The vulnerability affects FreePBX versions higher than and including 17.0.2.36. It was resolved in version 17.0.3. As mitigations, it's advised to add security controls to ensure that only authorized users have access to the FreePBX Administrator Control Panel (ACP), restrict access from hostile networks to the ACP, and update the filestore module to the latest version.

The vulnerability has since come under active exploitation in the wild, prompting the U.S. Cybersecurity and Infrastructure Security Agency (CISA) to add it to its Known Exploited Vulnerabilities (KEV) catalog earlier this month.

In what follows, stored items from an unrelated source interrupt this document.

Lemma release_ok s r q :
  LInv s → lm_requests s !! r = Some q → lr_status q ≠ STATUS_NEW →
  ∃ freed s', release r s = Some (freed, s') ∧ LInv s'.
Proof.
  intros H Hq Hst. unfold release, freeing, unlock, unlockFast, unlockSlow. rewrite Hq. simpl.
  destruct (li_placed s H r q Hq) as [(_ & _ & _ & ? & _)|[(res & h & Hl & Hh & Hr)|(k & l & Hl & Hk & Hr)]];
    [done| |].
  - destruct (li_heads s H res h Hh) as [Hres [HC HN]].
    destruct (member_ok h _ r HC Hr) as (q0 & ? & _ & Hpl & _ & Hcase). assert (q0 = q) as -> by congruence.
    set (q1 := set_recursiveCount (lr_recursiveCount q - 1) q).
    set (s1 := mkLM (<[r:=q1]> (lm_requests s)) _ _ _).
    assert (0 < lr_recursiveCount q) as Hrc.
    { destruct Hcase as [(_ & _ & _ & [G|G])|G]; unfold waiting_ok in *; naive_solver lia. }
    replace (0 <? lr_recursiveCount q) with true by lia.
    destruct (decide (lr_status q = STATUS_GRANTED)) as [Hg|Hng].
    + rewrite bool_decide_eq_true_2 by done. simpl.
      destruct (0 <? lr_recursiveCount q - 1) eqn:E.
      * eexists _, _. split; [done|]. apply LInv_set_rec; try done. to_prop. lia.
      * rewrite lookup_insert_eq. simpl. rewrite (bool_decide_eq_true_2 (lr_status q = _)), orb_true_r by done. simpl. rewrite Hpl.
        destruct (granted_in_list h _ r q HC Hr Hq) as [Hin _]; [congruence|].
        destruct (unlockInHead_granted s r q q1 h _ H Hh Hq Hl Hin Hg eq_refl) as (s' & E1 & HL).
        fold s1 in E1. assert (lr_recursiveCount q - 1 = 0) as -> by (to_prop; lia).
        destruct (lr_partitioned q); change (with_requests (<[r:=q1]> (lm_requests s)) s) with s1 in E1;
          rewrite E1; eexists _, _; (split; [done|done]).
    + rewrite bool_decide_eq_false_2 by done. simpl. rewrite lookup_insert_eq. simpl.
      rewrite (bool_decide_eq_false_2 (lr_status q = STATUS_GRANTED)) by done. rewrite Hpl.
      destruct (decide (lr_status q = STATUS_CONVERTING)) as [Hc|Hnc].
      * rewrite (bool_decide_eq_true_2 (_ = STATUS_CONVERTING)) by done. rewrite orb_true_r.
        destruct (granted_in_list h _ r q HC Hr Hq) as [Hin (_ & _ & _ & [(? & _)|(_ & _ & _ & K)])];
          [congruence|congruence|].
        destruct (unlockInHead_converting s r q q1 h _ H Hh Hq Hl Hin Hc eq_refl) as (s' & E1 & HL).
        change (with_requests (<[r:=q1]> (lm_requests s)) s) with s1 in E1.
        replace (lr_recursiveCount q - 1 =? 0) with false by lia.
        destruct (lr_partitioned q); rewrite E1; eexists _, _; (split; [done|done]).
      * destruct Hcase as [(_ & _ & _ & [(? & _)|(? & _)])|(_ & _ & _ & Hw & _ & Hr1 & Hp)]; [done|done|].
        assert (r ∈ lh_conflictList h) as Hin.
        { apply elem_of_app in Hr as [Hg|?]; [|done]. exfalso.
          destruct (hc_granted h _ HC r Hg) as (? & ? & (_ & _ & _ & [(? & _)|(? & _)])); congruence. }
        destruct (unlockInHead_waiting s r q q1 h _ H Hh Hq Hl Hin eq_refl) as (s' & E1 & HL).
        change (with_requests (<[r:=q1]> (lm_requests s)) s) with s1 in E1.
        rewrite Hp, Hr1. simpl. rewrite E1. eexists _, _. split; [done|done].
  - destruct (li_parts s H k l Hk) as (Hnd & Hex & P).
    destruct (P r Hr) as (q0 & ? & Hok). assert (q0 = q) as -> by congruence.
    pose proof Hok as (K1 & K2 & K3 & K4 & K5 & K6 & K7).
    replace (0 <? lr_recursiveCount q) with true by lia.
    rewrite bool_decide_eq_true_2 by done. simpl.
    destruct (0 <? lr_recursiveCount q - 1) eqn:E.
    { eexists _, _. split; [done|]. apply LInv_set_rec; try done. to_prop. lia. }
    rewrite lookup_insert_eq. simpl. rewrite (bool_decide_eq_true_2 (lr_status q = _)) by done.
    rewrite orb_true_r, K3, K2. simpl. rewrite Hk. simpl. eexists _, _. split; [done|].
    unfold with_requests. simpl. rewrite delete_insert_eq. clear Hst.
    assert (∀ y q, y ≠ r → lm_requests s !! y = Some q → delete r (lm_requests s) !! y = Some q) as Fr.
    { intros. by rewrite lookup_delete_ne. }
    destruct H as [A B C]. split; simpl.
    + intros res h Hh. destruct (A res h Hh) as [? [HC HN]]. split; [done|]. split; [|done].
      eapply HCore_frame; [|done]. intros y Hy. apply lookup_delete_ne. intros ->.
      by eapply part_not_member.
    + intros k' l'. rewrite lookup_insert. case_decide as Hd.
      * intros ?. simplify_eq. split_and!; [by apply NoDup_remove_id|done|].
        intros y [Hy1 Hy2]%elem_of_remove_id. destruct (P y Hy2) as (q1 & ? & ?). eauto.
      * intros Hk'. destruct (B k' l' Hk') as (? & ? & P'). split_and!; try done.
        intros y Hy. destruct (P' y Hy) as (q1 & ? & Hq1). exists q1. split; [|done]. apply Fr; [|done].
        intros ->. destruct Hq1 as (_ & E1 & _). simplify_eq.
    + intros y qy. rewrite lookup_delete. case_decide; [done|]. intros Hy.
      destruct (C y qy Hy) as [?|[?|(k' & l' & E1 & Hk' & Hin)]]; [auto|auto|].
      right. right. destruct (decide (k = k')) as [->|].
      * exists k'. eexists. rewrite lookup_insert_eq. split_and!; [done..|].
        apply elem_of_remove_id. simplify_eq. done.
      * exists k', l'. by rewrite lookup_insert_ne.
Qed.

Source: The Shadowserver Foundation

In a report published late last month, Fortinet FortiGuard Labs revealed that the threat actor behind the cyber fraud operation codenamed INJ3CTOR3 has been exploiting CVE-2025-64328 starting early December 2025 to deliver a web shell codenamed EncystPHP.

"By leveraging Elastix and FreePBX administrative contexts, the web shell operates with elevated privileges, enabling arbitrary command execution on the compromised host and initiating outbound call activity through the PBX environment," the cybersecurity company noted.

FreePBX users are recommended to update their FreePBX deployments to the latest version as soon as possible to counter active threats.

(The story was updated after publication on March 4, 2026, to include additional details of the flaw shared by security researcher M. Cory Billington.)